Source: Negieorchids.com
In any case, in the end it is all rather subjective where the boundary between mameba and standard leaf is. Way back when there weren't as many varieties before seed propagation was possible, it was a lot clearer which ones are mameba and which ones are not. There were only a few hundred varieties at most, and since all named varieties at that point were strictly divisions of each other, there were far fewer subtle distinctions between plants and varieties. Back then, it really was clear whether it was mameba or not mameba.
But since the 80s when seed propagation gave rise to an exponential rise in the number of named varieties, and also gave rise to seed propagation of individual named varieties, the boundaries blurred. When you seed propagate a plant, you often introduce subtle variations to the genes that would never happen when propagating strictly by divison, and you end up with single named varieties with specimens that vary greatly in their leaf lengths, among other traits.
While there are some varieties, like Tamakongo, that when selfed will always create mameba offspring, varieties like Raikomaru, will not do the same. Regardless of the controversy of the genetic purity of the variety, Raikomaru is a modern variety that was only discovered in the 80s or 90s. The variety was found through seed propagation to begin with, and it continued to be propagated by seed. Unlike Tamakongo, Raikomaru when propagated by seed will create a wide range of leaf lengths from long to short. Because of this, there are many strains of Raikomaru that have various leaf lengths. There are some that are indisputably bean leaf varieties, and many that are long leaf. There are just as many in addition that straddle the division between the two, blurring the lines.
What can be said though is that some Raikomaru are mameba (although those are usually selected out and renamed) but the majority are not. You really have to look at the individual plant’s characteristics and compare it with public consensus to decide if it is mameba or not.

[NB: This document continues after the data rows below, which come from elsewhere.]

(* ===== verification/Lab7.v ===== *)
(** * Two networks joined over the Internet (apps/lab7.cc)

    A host with a [TCPSocketLab7], whose frames go through a pair of local sockets to a
    [Router]; the router's other interface sends its frames in UDP datagrams to a
    bouncer, behind which the other network is.  Modelled are the adapter, the socket,
    the set-up of the router and the thread that moves the frames.  [summary], which
    the program prints in debug mode, is in Printing.v; the random generator is a sequence
    of numbers, and [exit_flag], which the main thread sets, is given per round. *)

From stdpp Require Import strings.
From S2P Require Import Prelude Buffers Parsing TcpSender TcpState Ipv4Wire EthernetWire NetworkInterface Router Addresses FileDescriptor Sockets Adapter EventLoop SpongeSocket Simulator.
From Stdlib Require Import Strings.Byte.
From Stdlib Require Strings.String.

#[local] Open Scope list_scope.
#[local] Open Scope Z_scope.

(** ** The adapter and the socket *)

Module NetworkInterfaceAdapter.
Section NetworkInterfaceAdapter.
Context `{Address.Netdb}.

(** [class NetworkInterfaceAdapter].  Its members are those of the adapter for TAP
    devices, with the first socket of [_data_socket_pair] in place of the device, and
    so are the bodies of [send_pending], [read], [write] and [tick]. *)
Definition t : Type := TCPOverIPv4OverEthernetAdapter.t.

(** The constructor sends nothing. *)
Definition make (eth_address : EthernetAddress.t) (ip_address next_hop : Address.t) : t :=
  TCPOverIPv4OverEthernetAdapter.mk (FdAdapterBase.mk default_config false) []
    (NetworkInterface.make eth_address (Address.ipv4_numeric ip_address)) next_hop.

Definition send_pending : t -> t := TCPOverIPv4OverEthernetAdapter.send_pending.
Definition read : bytes -> t -> res (option TcpWire.TCPSegment.t * t) := TCPOverIPv4OverEthernetAdapter.read.
Definition write : TcpWire.TCPSegment.t -> t -> res (TcpWire.TCPSegment.t * t) := TCPOverIPv4OverEthernetAdapter.write.
Definition tick : Z -> t -> res t := TCPOverIPv4OverEthernetAdapter.tick.

End NetworkInterfaceAdapter.
End NetworkInterfaceAdapter.

Module TCPSocketLab7.
Section TCPSocketLab7.
Context {K : Type} `{Kernel K} `{Address.Netdb}.

(** [class TCPSocketLab7]; [frame_fd] is the second socket of the adapter's pair. *)
Record t : Type := mk {
  base : @TCPSpongeSocket.t K NetworkInterfaceAdapter.t;
  frame_fd : FileDescriptor.t;
  _local_address : Address.t
}.
(* ===== verification/Lab7Safety.v ===== *)
(** * The network thread never fails (apps/lab7.cc)

    The thread of lab7 moves frames between the host's socket pair, the router and the
    UDP socket.  Over a kernel whose calls succeed, and with frames that the router can
    pass on in a UDP datagram, none of its steps throws: in particular a rule that
    writes is only called when there is a frame, so [front()] is never called on an
    empty queue.  The rules are shown to be a sound set in the sense of EventLoop.v. *)

From S2P Require Import Prelude Buffers Parsing Ipv4Wire EthernetWire NetworkInterface Router Addresses FileDescriptor Sockets Adapter EventLoop SpongeSocket Simulator Lab7.
From Stdlib Require Import Strings.Byte.

Module Lab7Safety.
Import Lab7.

(** ** The router *)

(** The longest payload of a UDP datagram over IPv4, and of a frame inside it. *)
Definition udp_max : Z := 65507.
Definition room : Z := udp_max - EthernetHeader.LENGTH.

(** The router's interfaces are in order, and what waits in them can be sent. *)
Record good (r : Router.t) : Prop := {
  gd_wf : Router.wf r;
  gd_tidy : Forall (fun i => NetworkInterface.tidy room (AsyncNetworkInterface.base i)) (Router._interfaces r);
  gd_modest : Router.modest room r
}.

(** The frames that wait in an interface. *)
Definition waiting (k : Z) (r : Router.t) : list EthernetFrame.t :=
  match Router._interfaces r !! Z.to_nat k with Some i => async_frames i | None => [] end.

Lemma advances_length r r' : Router.advances room r r' -> length (Router._interfaces r') = length (Router._interfaces r).
Proof. intros H. symmetry. by eapply Forall2_length. Qed.

Lemma advances_tidy r r' : Router.advances room r r' ->
  Forall (fun i => NetworkInterface.tidy room (AsyncNetworkInterface.base i)) (Router._interfaces r) ->
  Forall (fun i => NetworkInterface.tidy room (AsyncNetworkInterface.base i)) (Router._interfaces r').
Proof.
  unfold Router.advances. intros H. induction H as [|i i' l l' Hi _ IH]; [done|].
  intros [H1 H2]%Forall_cons. constructor; [by apply (proj1 Hi)|by apply IH].
Qed.

Lemma advances_waiting k r r' : Router.advances room r r' -> waiting k r <> [] -> waiting k r' <> [].
Proof.
  intros H Hw. unfold waiting in *. destruct (Router._interfaces r !! Z.to_nat k) as [i|] eqn:Hi; [|done].
  destruct (Forall2_lookup_l _ _ _ _ _ H Hi) as (i' & -> & [_ [fs Hp]] & _).
  unfold async_frames, NetworkInterface.frames_out in *. rewrite Hp. by destruct (NetworkInterface._frames_out _).
Qed.

(** A frame that the router can pass on: what it carries, if it is a datagram, can be
    serialised and leaves room for the headers. *)
Definition passable (frame : EthernetFrame.t) : Prop :=
  AsyncNetworkInterface.benign frame /\
  forall d, IPv4Datagram.parse (Buffer.of_string (BufferList.concatenate (EthernetFrame.payload frame)))
      IPv4Datagram.default = Ok (NoError, d) -> IPv4Header.len (IPv4Datagram.header d) <= room.

Lemma lab7_receive_ok k frame r : good r -> 0 <= k < zlen (Router._interfaces r) -> passable frame ->
  exists r', receive k frame r = Ok r' /\ good r' /\ Router.advances room r r'.
Proof.
  intros [Hw Ht Hm] Hk [Hf Hl]. unfold receive. destruct (Router.interface_ok k r Hk) as (i & Hi & ->). cbn [mbind res_bind].
  assert (Hwi : AsyncNetworkInterface.wf i) by (by eapply Forall_lookup_1; [apply Hw|]).
  destruct (AsyncNetworkInterface.async_recv_frame_wf frame i Hwi Hf) as (i' & E & Hwi'). rewrite E. cbn [mbind res_bind].
  assert (Ha : Router.ahead room i i').
  { unfold AsyncNetworkInterface.recv_frame in E. apply bind_Ok in E as ([d n] & E & H).
    pose proof E as E'. apply (NetworkInterface.recv_frame_advances room ltac:(done)) in E'; [|apply Hwi].
    destruct d as [d|]; injection H as <-; (split; [exact E'|]); [|done].
    intros Hq. apply Forall_app. split; [done|]. constructor; [|done]. apply Hl.
    by eapply NetworkInterface.recv_frame_parsed. }
  pose proof (Router.advances_insert room k i i' r Hi Ha) as H1. set (r1 := Router.set_interface k i' r) in *.
  assert (Hw1 : Router.wf r1).
  { destruct Hw as [Hifs Htab]. split; cbn; [by apply Forall_insert|by rewrite length_insert]. }
  destruct (Router.route_wf r1 Hw1) as (r' & E' & Hw' & _). rewrite E'. exists r'. split; [done|].
  assert (H2 : Router.advances room r r').
  { etransitivity; [exact H1|]. apply Router.route_advances; try done. by eapply Router.advances_modest. }
  split; [|done]. split; [done|by eapply advances_tidy|by eapply Router.advances_modest].
Qed.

This is much the same with many other modern varieties. After the boom in the number of named varieties, the lines between mameba and standard leaf have blurred considerably. This has resulted in a wide range of seemingly arbitrary or irrational labels of certain varieties. For example, some people will call the variety Yokozuna a mameba variety. Others insist that it’s not. Because there are no strict objective definitions that define the characteristic there will probably never be a consensus for some varieties.